- _EXTRACTED RECORDS_:

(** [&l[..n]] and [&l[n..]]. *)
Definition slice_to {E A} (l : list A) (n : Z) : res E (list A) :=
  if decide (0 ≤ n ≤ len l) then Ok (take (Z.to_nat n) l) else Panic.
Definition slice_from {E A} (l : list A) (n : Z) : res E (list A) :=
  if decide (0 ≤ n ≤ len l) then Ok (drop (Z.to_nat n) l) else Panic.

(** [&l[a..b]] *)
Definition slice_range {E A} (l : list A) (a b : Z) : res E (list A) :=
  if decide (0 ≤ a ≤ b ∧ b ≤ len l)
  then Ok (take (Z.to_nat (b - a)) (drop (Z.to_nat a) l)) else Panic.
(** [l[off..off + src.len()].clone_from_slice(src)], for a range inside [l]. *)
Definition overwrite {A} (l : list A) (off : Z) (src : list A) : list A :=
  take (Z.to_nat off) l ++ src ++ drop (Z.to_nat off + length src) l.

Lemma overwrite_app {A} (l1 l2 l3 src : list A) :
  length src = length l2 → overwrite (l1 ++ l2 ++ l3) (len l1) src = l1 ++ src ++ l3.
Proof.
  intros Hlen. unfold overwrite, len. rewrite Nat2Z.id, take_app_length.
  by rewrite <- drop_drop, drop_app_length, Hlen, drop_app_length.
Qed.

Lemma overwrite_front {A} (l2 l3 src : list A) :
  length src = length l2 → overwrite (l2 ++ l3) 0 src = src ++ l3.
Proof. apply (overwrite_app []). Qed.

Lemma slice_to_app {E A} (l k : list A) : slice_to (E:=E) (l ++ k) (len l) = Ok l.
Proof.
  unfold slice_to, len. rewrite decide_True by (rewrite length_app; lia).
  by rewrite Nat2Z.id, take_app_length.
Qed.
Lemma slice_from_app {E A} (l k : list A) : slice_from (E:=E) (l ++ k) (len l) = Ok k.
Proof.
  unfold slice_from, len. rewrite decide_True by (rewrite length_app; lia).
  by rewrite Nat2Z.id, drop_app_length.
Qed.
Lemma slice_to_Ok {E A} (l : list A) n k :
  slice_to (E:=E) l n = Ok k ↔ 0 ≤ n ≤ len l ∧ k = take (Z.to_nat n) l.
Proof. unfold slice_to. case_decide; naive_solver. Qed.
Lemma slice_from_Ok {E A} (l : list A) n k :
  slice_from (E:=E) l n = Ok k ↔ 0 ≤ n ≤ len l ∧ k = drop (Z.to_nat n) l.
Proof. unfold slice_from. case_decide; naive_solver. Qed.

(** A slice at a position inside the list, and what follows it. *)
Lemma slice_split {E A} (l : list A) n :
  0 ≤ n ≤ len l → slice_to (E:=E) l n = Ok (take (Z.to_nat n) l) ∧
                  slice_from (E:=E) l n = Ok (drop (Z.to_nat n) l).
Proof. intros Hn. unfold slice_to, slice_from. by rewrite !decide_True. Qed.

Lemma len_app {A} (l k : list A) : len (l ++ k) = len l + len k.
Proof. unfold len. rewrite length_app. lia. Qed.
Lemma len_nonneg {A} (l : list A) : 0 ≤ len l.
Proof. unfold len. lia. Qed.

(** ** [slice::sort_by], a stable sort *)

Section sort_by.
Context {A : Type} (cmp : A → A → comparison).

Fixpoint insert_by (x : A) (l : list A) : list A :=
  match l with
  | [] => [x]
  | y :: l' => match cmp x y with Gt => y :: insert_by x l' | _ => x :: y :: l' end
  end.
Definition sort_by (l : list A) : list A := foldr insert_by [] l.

- _WHAT THE EXERCISE ASKS_: Print every entry from the material exactly.

- _EXPECTED OUTPUT_:
(** [&l[..n]] and [&l[n..]]. *)
Definition slice_to {E A} (l : list A) (n : Z) : res E (list A) :=
  if decide (0 ≤ n ≤ len l) then Ok (take (Z.to_nat n) l) else Panic.
Definition slice_from {E A} (l : list A) (n : Z) : res E (list A) :=
  if decide (0 ≤ n ≤ len l) then Ok (drop (Z.to_nat n) l) else Panic.

(** [&l[a..b]] *)
Definition slice_range {E A} (l : list A) (a b : Z) : res E (list A) :=
  if decide (0 ≤ a ≤ b ∧ b ≤ len l)
  then Ok (take (Z.to_nat (b - a)) (drop (Z.to_nat a) l)) else Panic.
(** [l[off..off + src.len()].clone_from_slice(src)], for a range inside [l]. *)
Definition overwrite {A} (l : list A) (off : Z) (src : list A) : list A :=
  take (Z.to_nat off) l ++ src ++ drop (Z.to_nat off + length src) l.

Lemma overwrite_app {A} (l1 l2 l3 src : list A) :
  length src = length l2 → overwrite (l1 ++ l2 ++ l3) (len l1) src = l1 ++ src ++ l3.
Proof.
  intros Hlen. unfold overwrite, len. rewrite Nat2Z.id, take_app_length.
  by rewrite <- drop_drop, drop_app_length, Hlen, drop_app_length.
Qed.

Lemma overwrite_front {A} (l2 l3 src : list A) :
  length src = length l2 → overwrite (l2 ++ l3) 0 src = src ++ l3.
Proof. apply (overwrite_app []). Qed.

Lemma slice_to_app {E A} (l k : list A) : slice_to (E:=E) (l ++ k) (len l) = Ok l.
Proof.
  unfold slice_to, len. rewrite decide_True by (rewrite length_app; lia).
  by rewrite Nat2Z.id, take_app_length.
Qed.
Lemma slice_from_app {E A} (l k : list A) : slice_from (E:=E) (l ++ k) (len l) = Ok k.
Proof.
  unfold slice_from, len. rewrite decide_True by (rewrite length_app; lia).
  by rewrite Nat2Z.id, drop_app_length.
Qed.
Lemma slice_to_Ok {E A} (l : list A) n k :
  slice_to (E:=E) l n = Ok k ↔ 0 ≤ n ≤ len l ∧ k = take (Z.to_nat n) l.
Proof. unfold slice_to. case_decide; naive_solver. Qed.
Lemma slice_from_Ok {E A} (l : list A) n k :
  slice_from (E:=E) l n = Ok k ↔ 0 ≤ n ≤ len l ∧ k = drop (Z.to_nat n) l.
Proof. unfold slice_from. case_decide; naive_solver. Qed.

(** A slice at a position inside the list, and what follows it. *)
Lemma slice_split {E A} (l : list A) n :
  0 ≤ n ≤ len l → slice_to (E:=E) l n = Ok (take (Z.to_nat n) l) ∧
                  slice_from (E:=E) l n = Ok (drop (Z.to_nat n) l).
Proof. intros Hn. unfold slice_to, slice_from. by rewrite !decide_True. Qed.

Lemma len_app {A} (l k : list A) : len (l ++ k) = len l + len k.
Proof. unfold len. rewrite length_app. lia. Qed.
Lemma len_nonneg {A} (l : list A) : 0 ≤ len l.
Proof. unfold len. lia. Qed.

(** ** [slice::sort_by], a stable sort *)

Section sort_by.
Context {A : Type} (cmp : A → A → comparison).

Fixpoint insert_by (x : A) (l : list A) : list A :=
  match l with
  | [] => [x]
  | y :: l' => match cmp x y with Gt => y :: insert_by x l' | _ => x :: y :: l' end
  end.
Definition sort_by (l : list A) : list A := foldr insert_by [] l.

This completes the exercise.